The Swiss Times - Swiss News in English

Swiss Steel shareholders pave the way for restructuring with capital increase

The cash-strapped steel group Swiss Steel can breathe a sigh of relief: the shareholders approved the planned capital increase by an overwhelming majority at the Extraordinary General Meeting on Thursday (today). The fresh money will be used to push ahead with the restructuring of the company.

Specifically, the shareholders voted "yes" with 99.79 percent. The shareholder resolution means that Swiss Steel can issue 3.1 billion new shares as planned. The event at the Swiss Steel plant in Emmenbrücke was attended by 132 shareholders, representing around 90 percent of the voting share capital.

The company aims to raise at least 300 million euros, the equivalent of around 295 million Swiss francs, with the capital increase. In order to achieve this, the company has concluded a currency hedge, as stated in a communiqué on Thursday evening. The gross proceeds will therefore amount to 286.8 million Swiss francs.

Equity melted away considerably

The money will be used to restructure the ailing group. This is urgently needed, as the company made a loss of almost 300 million francs in the previous year. As a result, its equity literally melted away. The equity ratio fell from 22% to around 12%.

Swiss Steel is suffering above all from the global weakness in the steel industry due to low demand. In addition, the group from Central Switzerland was recently unable to sell several loss-making steelworks in France as planned.

The stock markets responded positively to the acceptance of the capital increase. As a result, Swiss Steel shares closed trading up 8.5 percent at CHF 0.078.

Haefner sees company on course

Major shareholder Martin Haefner, who holds almost a third of the shares through his company Bigpoint, made a fiery plea at the Annual General Meeting for the capital increase and the future viability of Swiss Steel. The company is "not a bottomless pit", as one prominent shareholder put it. Rather, he considers the third capital increase since 2019 to be the last important step in making the restructuring and reorganization measures that have been initiated a success.

Haefner went on to say that "Swiss Steel is no longer the same company it was four years ago". It has changed from a rather randomly acquired general store to a company with a clear focus. In this context, he praised the management for overcoming the past crises.

Now, however, the management must also show whether it can manage the renewal of the company in addition to overcoming the crisis. "We will judge you on this, Mr. Koch," said Haefner, addressing Group CEO Frank Koch.
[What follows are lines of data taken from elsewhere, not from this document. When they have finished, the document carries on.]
(** A reply that is right for a device: that of a response that names it, parsed by the
    model of the device. *)
Definition right (device : string) (shad : DeviceShadow) : Prop :=
  exists msg dev raw, msg_Kind msg = MessageResponse /\ device_name msg = device /\
    devices ctx !! device = Some dev /\ exact_shadow (msg_Content msg) = Ok (Some raw) /\
    parse ParseFloat order ctx dev (shad_Report raw) = Ok (shad_Report shad) /\
    parse ParseFloat order ctx dev (shad_Desire raw) = Ok (shad_Desire shad).

Definition phase_right (device : string) (p : phase) : Prop :=
  match p with Over (Some shad) | Returned (Ok shad) => right device shad | _ => True end.

Record inv (s : System) : Prop := {
  i_registered : forall device ch, registered s !! device = Some ch <->
    exists p, caller_at s ch device p /\ live p = true;
  i_right : forall ch device p, caller_at s ch device p -> phase_right device p;
  i_flights : forall ch msg, (ch, msg) ∈ flights s -> msg_Kind msg = MessageResponse /\
    exists p, caller_at s ch (device_name msg) p
}.

Context (no_model : mget (deviceModels ctx) "" = None).

Lemma respond_right ready msg d shad rest r : msg_Kind msg = MessageResponse ->
  respond ready msg = (Reply d shad :: rest, r) -> right (device_name msg) shad.
Proof.
  intros Hk Hr. unfold respond in Hr. set (c := Build_DmCtx _ _ _ _ _ _ _ _ _ _ _ _) in Hr.
  pose proof (process_one_right ParseFloat order (fun _ => Err "") (fun _ => Err "") (fun _ => Err "")
    exact_shadow ready c msg no_model) as [_ Hall].
  unfold process_one in Hall. rewrite Hk in Hall.
  change (String.eqb MessageResponse MessageDeviceDelta) with false in Hall.
  change (String.eqb MessageResponse MessageDeviceEvent) with false in Hall.
  change (String.eqb MessageResponse MessageResponse) with true in Hall.
  cbv iota in Hall. rewrite Hr in Hall. apply Forall_cons in Hall as [Hok _].
  cbn in Hok. destruct Hok as (_ & -> & _ & dev & raw & Hd & Hs & Hp & Hq).
  by exists msg, dev, raw.
Qed.
Lemma caller_at_fun s ch d d' p p' : caller_at s ch d p -> caller_at s ch d' p' -> d = d' /\ p = p'.
Proof. unfold caller_at. naive_solver. Qed.

Lemma caller_at_set_phase s ch p ch' d q : caller_at (set_phase ch p s) ch' d q <->
  if decide (ch' = ch) then q = p /\ exists p0, caller_at s ch d p0 else caller_at s ch' d q.
Proof.
  unfold caller_at. cbn. destruct (decide (ch' = ch)) as [->|Hne].
  - rewrite list_lookup_alter_eq. destruct (callers s !! ch) as [[d' p']|]; cbn; [|naive_solver].
    split; [intros [= -> ->]; eauto|]. intros (-> & p0 & [= -> ->]). done.
  - by rewrite list_lookup_alter_ne.
Qed.

(** A caller moves on without entering or leaving the map. *)
Lemma wait_inv_set_phase s ch d p q : inv s -> caller_at s ch d p -> live p = live q -> phase_right d q ->
  inv (set_phase ch q s).
Proof.
  intros [Hreg Hr Hf] Hc Hl Hq. split.
  - intros d' ch'. cbn [set_phase registered]. rewrite Hreg. setoid_rewrite caller_at_set_phase.
    case_decide as He; [subst ch'|done]. split.
    + intros (p' & Hp & Hlp). destruct (caller_at_fun _ _ _ _ _ _ Hc Hp) as [-> ->].
      exists q. split; [eauto|congruence].
    + intros (q' & (-> & p' & Hp) & Hlq). destruct (caller_at_fun _ _ _ _ _ _ Hc Hp) as [-> ->].
      exists p'. split; [done|congruence].
  - intros ch' d' p'. rewrite caller_at_set_phase. case_decide; [subst ch'|apply Hr].
    intros (-> & p0 & Hp). by destruct (caller_at_fun _ _ _ _ _ _ Hc Hp) as [<- _].
  - intros ch' msg Hin. destruct (Hf ch' msg Hin) as (Hk & p' & Hp). split; [done|].
    setoid_rewrite caller_at_set_phase. case_decide; [subst ch'|]; eauto.
Qed.

Lemma wait_inv_sub_flights s l : inv s -> l ⊆ flights s -> inv (set_flights l s).
Proof. intros [Hreg Hr Hf] Hl. split; [done..|]. intros ch msg Hin. apply (Hf ch msg), Hl, Hin. Qed.

Lemma wait_inv_ask mqtt_Publish info s : inv s -> inv (ask mqtt_Publish info s).
Proof.
  unfold ask. destruct (request_properties _ _ _) as [out r]. set (s' := Build_System _ _ _ _).
  assert (Hold : forall ch d p, caller_at s ch d p -> caller_at s' ch d p).
  { intros ch d p Hc. apply lookup_app_l_Some, Hc. }
  assert (Hnew : forall ch d p, caller_at s' ch d p ->
    caller_at s ch d p \/ live p = false /\ phase_right d p).
  { intros ch d p [Hc|[_ Hc]]%lookup_app_Some; [by left|].
    apply list_lookup_singleton_Some in Hc as [_ [= <- <-]]. right. by destruct r. }
  intros [Hreg Hr Hf]. split.
  - intros d ch. change (registered s') with (registered s). rewrite Hreg.
    split; intros (p & Hp & Hl); [by eauto|].
    destruct (Hnew _ _ _ Hp) as [|[? _]]; [eauto|congruence].
  - intros ch d p [Hp|[_ ?]]%Hnew; [by eapply Hr|done].
  - intros ch msg Hin. destruct (Hf ch msg Hin) as (Hk & p & Hp). eauto.
Qed.

Lemma wait_inv_load_or_store s ch d : inv s -> caller_at s ch d Asked -> inv (load_or_store ch d s).
Proof.
  intros Hi Hc. unfold load_or_store. destruct (registered s !! d) as [ch0|] eqn:Hd.
  { by eapply wait_inv_set_phase. }
  destruct Hi as [Hreg Hr Hf]. split.
  - intros d' ch'. cbn [set_phase set_registered registered]. setoid_rewrite caller_at_set_phase.
    rewrite lookup_insert_Some, Hreg. case_decide as He; [subst ch'|].
    + split.
      * intros [[<- _]|[_ (p & Hp & Hl)]]; [by eauto|].
        destruct (caller_at_fun _ _ _ _ _ _ Hc Hp) as [_ <-]. done.
      * intros (p & (_ & p0 & Hp) & _). left. by destruct (caller_at_fun _ _ _ _ _ _ Hc Hp).
    + split; [intros [[_ ->]|[_ ?]]; done|]. intros (p & Hp & Hl). right. split; [|eauto].
      intros ->. assert (Hsome : registered s !! d' = Some ch') by (apply Hreg; eauto).
      congruence.
  - intros ch' d' p. rewrite caller_at_set_phase. case_decide; [by intros [-> _]|apply Hr].
  - intros ch' msg Hin. destruct (Hf ch' msg Hin) as (Hk & p & Hp). split; [done|].
    setoid_rewrite caller_at_set_phase. case_decide; [subst ch'|]; eauto.
Qed.

Lemma wait_inv_finish s ch d r : inv s -> caller_at s ch d (Over r) -> inv (finish ch d r s).
Proof.
  intros [Hreg Hr Hf] Hc. assert (Hd : registered s !! d = Some ch) by (apply Hreg; eauto). split.
  - intros d' ch'. cbn [finish set_phase set_registered registered].
    unfold finish. setoid_rewrite caller_at_set_phase.
    rewrite lookup_delete_Some, Hreg. case_decide as He; [subst ch'|].
    + split; [|by intros (p & (-> & _) & Hl); destruct r].
      intros (Hne & p & Hp & _). by destruct (caller_at_fun _ _ _ _ _ _ Hc Hp).
    + split; [naive_solver|]. intros (p & Hp & Hl). split; [|eauto].
      intros <-. assert (Hsome : registered s !! d = Some ch') by (apply Hreg; eauto). congruence.
  - intros ch' d' p. unfold finish. rewrite caller_at_set_phase. case_decide; [subst ch'|apply Hr].
    intros (-> & p0 & Hp). destruct (caller_at_fun _ _ _ _ _ _ Hc Hp) as [<- _].
    pose proof (Hr _ _ _ Hc) as Hq. by destruct r.
  - intros ch' msg Hin. destruct (Hf ch' msg Hin) as (Hk & p & Hp). split; [done|].
    unfold finish. setoid_rewrite caller_at_set_phase. case_decide; [subst ch'|]; eauto.
Qed.

Lemma wait_inv_load s msg : inv s -> msg_Kind msg = MessageResponse -> inv (load msg s).
Proof.
  intros Hi Hk. unfold load. destruct (registered s !! device_name msg) as [ch|] eqn:Hd; [|done].
  destruct Hi as [Hreg Hr Hf]. split; [done..|].
  intros ch' m [Hin|[= -> ->]%list_elem_of_singleton]%elem_of_app; [by apply Hf|].
  split; [done|]. apply Hreg in Hd as (p & Hp & _). by exists p.
Qed.

(** Whatever the response comes to, it only moves a caller that waits for its device. *)
Lemma wait_inv_send s i ch ready msg : inv s -> flights s !! i = Some (ch, msg) ->
  (ready = true -> exists d, caller_at s ch d Waiting) -> inv (send i ch ready msg s).
Proof.
  intros Hi Hfl Hw.
  assert (Hi' : inv (set_flights (delete i (flights s)) s)).
  { apply wait_inv_sub_flights; [done|]. intros x. apply list_elem_of_delete_inv. }
  unfold send. destruct (respond ready msg) as [[|[| | |d shad] [|]] r] eqn:Hr; try done.
  destruct (i_flights _ Hi ch msg) as (Hk & p & Hp); [by eapply list_elem_of_lookup_2|].
  pose proof (respond_right _ _ _ _ _ _ Hk Hr) as Hright.
  destruct ready.
  - destruct Hw as [d' Hd']; [done|]. destruct (caller_at_fun _ _ _ _ _ _ Hp Hd') as [<- ->].
    eapply wait_inv_set_phase; [done|exact Hd'|done|exact Hright].
  - exfalso. revert Hr. unfold respond, processResponse, check. repeat case_match; congruence.
Qed.

Lemma wait_inv_step s s' : step s s' -> inv s -> inv s'.
Proof.
  intros Hs Hi. destruct Hs as [pub info|ch d Hc|ch d Hc|ch d r Hc|msg Hk|i ch d msg Hf Hc _|i ch msg Hf _].
  - by apply wait_inv_ask.
  - by apply wait_inv_load_or_store.
  - by eapply wait_inv_set_phase.
  - by apply wait_inv_finish.
  - by apply wait_inv_load.
  - apply wait_inv_send; eauto.
  - by apply wait_inv_send.
Qed.

Lemma wait_inv_init : inv init.
Proof.
  split.
  - intros d ch. cbn. split; [done|]. by intros (p & Hp & _).
  - by intros ch d p.
  - by intros ch msg ?%elem_of_nil.
Qed.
Haefner also emphasized once again that he intends to acquire all shares for which subscription rights have not been exercised as part of the capital increase. Nevertheless, he would welcome it if the other shareholders would also participate if they had a "chunk" or two to spare.
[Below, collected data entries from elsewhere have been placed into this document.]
(* ===== verification/ProtoWire.v ===== *)
(** * The protobuf wire format, as the generated marshallers use it

    What mqtt/mqtt.pb.go and faas/function.pb.go share: varints written into and
    read from a byte buffer at an index, the size of a varint, and the skipping of
    unknown fields.  Indices are Go ints, wrapped where they can overflow; an
    index outside the buffer panics.  The encoders write a buffer backwards; they
    are related to the plain concatenation of the encoded fields. *)

From Stdlib Require Import ZArith Lia String.
From stdpp Require Import base option list.
From S2P Require Import Prelude.

Local Open Scope string_scope.
Local Open Scope Z_scope.
Local Open Scope list_scope.

Definition ErrInvalidLength : error := "proto: negative length found during unmarshaling".
Definition ErrIntOverflow : error := "proto: integer overflow".
Definition ErrUnexpectedEndOfGroup : error := "proto: unexpected end of group".
Definition ErrUnexpectedEOF : error := "unexpected EOF".
Definition ErrWireType : error := "proto: illegal wireType".

Definition index_panic : string := "index out of range".

(** ** Buffers *)

Definition zlen {A} (d : list A) : Z := Z.of_nat (length d).

(** [d[i]], [d[i:j]], [d[i:]] *)
Definition at_index (d : list byte) (i : Z) : outcome Z :=
  if 0 <=? i then
    match d !! Z.to_nat i with Some b => Ok (b2z b) | None => Panic index_panic end
  else Panic index_panic.

Definition slice (d : list byte) (i j : Z) : outcome (list byte) :=
  if (0 <=? i) && (i <=? j) && (j <=? zlen d)
  then Ok (take (Z.to_nat (j - i)) (drop (Z.to_nat i) d)) else Panic index_panic.

(** [d[i] = b] and [copy(d[i:], s)] *)
Definition store (d : list byte) (i : Z) (b : byte) : outcome (list byte) :=
  if (0 <=? i) && (i <? zlen d) then Ok (<[Z.to_nat i := b]> d) else Panic index_panic.

Definition copy_at (d : list byte) (i : Z) (s : list byte) : outcome (list byte) :=
  if (0 <=? i) && (i <=? zlen d) then
    let n := Z.to_nat i in
    Ok (take n d ++ take (length d - n)%nat s ++ drop (n + length s)%nat d)
  else Panic index_panic.

(** The bytes of a slice that may be nil. *)
Definition slice_bytes (s : option (list byte)) : list byte := default [] s.

(** ** Varints *)

(** [sov(x)]: the number of bytes of [x] as a varint. *)
Definition Len64 (x : Z) : Z := if x =? 0 then 0 else Z.log2 x + 1.
Definition sov (x : Z) : Z := (Len64 (Z.lor x 1) + 6) / 7.

(** [encodeVarint(dAtA, offset, v)]: the buffer and the offset it returns. Ten
    rounds are enough for 64 bits. *)
Fixpoint encode_loop (fuel : nat) (d : list byte) (offset v : Z) : outcome (list byte) :=
  match fuel with
  | O => NoFuel
  | S fuel =>
      if 128 <=? v then
        d' ← store d offset (z2b (Z.lor (Z.land v 127) 128));
        encode_loop fuel d' (offset + 1) (Z.shiftr v 7)
      else store d offset (z2b v)
  end.

Definition encodeVarint (d : list byte) (offset v : Z) : outcome (list byte * Z) :=
  let base := offset - sov v in
  d' ← encode_loop 10 d base v;
  Ok (d', base).

(** The marshallers write towards the front: the buffer and the index of the first
    byte written. Their three steps are
    [i -= len(s); copy(dAtA[i:], s)], [i = encodeVarint(dAtA, i, v)] and
    [i--; dAtA[i] = b]; [put_if] is an [if] around some of them. *)
Definition writer : Type := list byte * Z -> outcome (list byte * Z).

Definition put_bytes (s : list byte) : writer := fun '(d, i) =>
  let i := i - zlen s in d' ← copy_at d i s; Ok (d', i).
Definition put_varint (v : Z) : writer := fun '(d, i) => encodeVarint d i v.
Definition put_byte (b : Z) : writer := fun '(d, i) =>
  let i := i - 1 in d' ← store d i (z2b b); Ok (d', i).
Definition put_if (c : bool) (w : writer) : writer := fun di => if c then w di else Ok di.
Definition then_ (w1 w2 : writer) : writer := fun di => di ← w1 di; w2 di.

(** Bytes with their length and tag in front, written from the end. *)
Definition put_lengthed (tag : Z) (s : list byte) : writer :=
  then_ (put_bytes s) (then_ (put_varint (uint64 (zlen s))) (put_byte tag)).
Definition put_number (tag v : Z) : writer := then_ (put_varint v) (put_byte tag).

(** [MarshalToSizedBuffer(dAtA)] around the writer of a message: the number of
    bytes written at the end of the buffer. *)
Definition to_sized_buffer (w : writer) (d : list byte) : outcome (list byte * Z) :=
  '(d, i) ← w (d, zlen d); Ok (d, zlen d - i).

(** A message inside a message: [MarshalToSizedBuffer(dAtA[:i])] and its size. The
    sub-slice shares the buffer. *)
Definition put_message (marshal : list byte -> outcome (list byte * Z)) : writer :=
  fun '(d, i) =>
    sub ← slice d 0 i;
    '(sub, size) ← marshal sub;
    encodeVarint (sub ++ drop (Z.to_nat i) d) (i - size) size.

(** [MarshalTo(dAtA)]: into the first bytes of a buffer that is large enough (its
    capacity taken to be its length); the sub-slice shares the buffer. *)
Definition marshal_to (size : Z) (to_sized : list byte -> outcome (list byte * Z))
    (d : list byte) : outcome (list byte * Z) :=
  sub ← slice d 0 size;
  '(sub, n) ← to_sized sub;
  Ok (sub ++ drop (Z.to_nat size) d, n).

(** [Marshal]: a zeroed buffer of the computed size, [dAtA[:n]]. *)
Definition marshal_with (size : Z) (to_sized : list byte -> outcome (list byte * Z))
    : outcome (list byte) :=
  if size <? 0 then Panic "makeslice: len out of range"
  else
    '(d, n) ← to_sized (replicate (Z.to_nat size) (z2b 0));
    slice d 0 n.

(** [XXX_Marshal(b, deterministic)], of [b[:cap(b)]]: what the library's own marshaller
    gives, or the first bytes of the buffer after it was written from its end. *)
Definition xxx_marshal (info : outcome (list byte)) (to_sized : list byte -> outcome (list byte * Z))
    (b : list byte) (deterministic : bool) : outcome (list byte) :=
  if deterministic then info
  else
    '(b, n) ← to_sized b;
    slice b 0 n.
Even if Haefner exceeds the threshold of one third of the shares in the course of the capital increase, it does not have to submit a mandatory offer to the remaining shareholders as is usually the case. In this respect, the Swiss Takeover Board (TOB) has approved an opting-out clause for the restructuring.

Spuhler probably not going along

In contrast, the other major shareholder Peter Spuhler will probably pass. He currently holds around a fifth of the shares. According to media reports, he wants to sell these shares.

Spuhler's decision was preceded by a dispute with Haefner over changes to the Board of Directors. Spuhler had campaigned for his confidant Barend Fruithof as the new Chairman of the Board of Directors, but was unable to get his way. Shortly afterwards, Fruithof and Spuhler's representative Oliver Streuli therefore announced their immediate withdrawal from the supervisory body.

Adjustments to voting rights Board of Directors

At the Extraordinary General Meeting, shareholders also approved various amendments to the Articles of Association regarding the election of Board members. In future, a shareholder or shareholder group will only need 10 percent of the share capital to be able to nominate a person for the Board of Directors. Previously, the threshold was 17.5 percent. On the other hand, the passage that allowed the nomination of two Board members from a share capital share of 35% was deleted.

The adjustments were made as a shift in the majority structure is to be expected in the course of the capital increase. This is because successful refinancing requires the involvement of one or all of the main shareholders and their share of voting rights will increase accordingly. This will be the case for Haefner's Bigpoint stake in particular.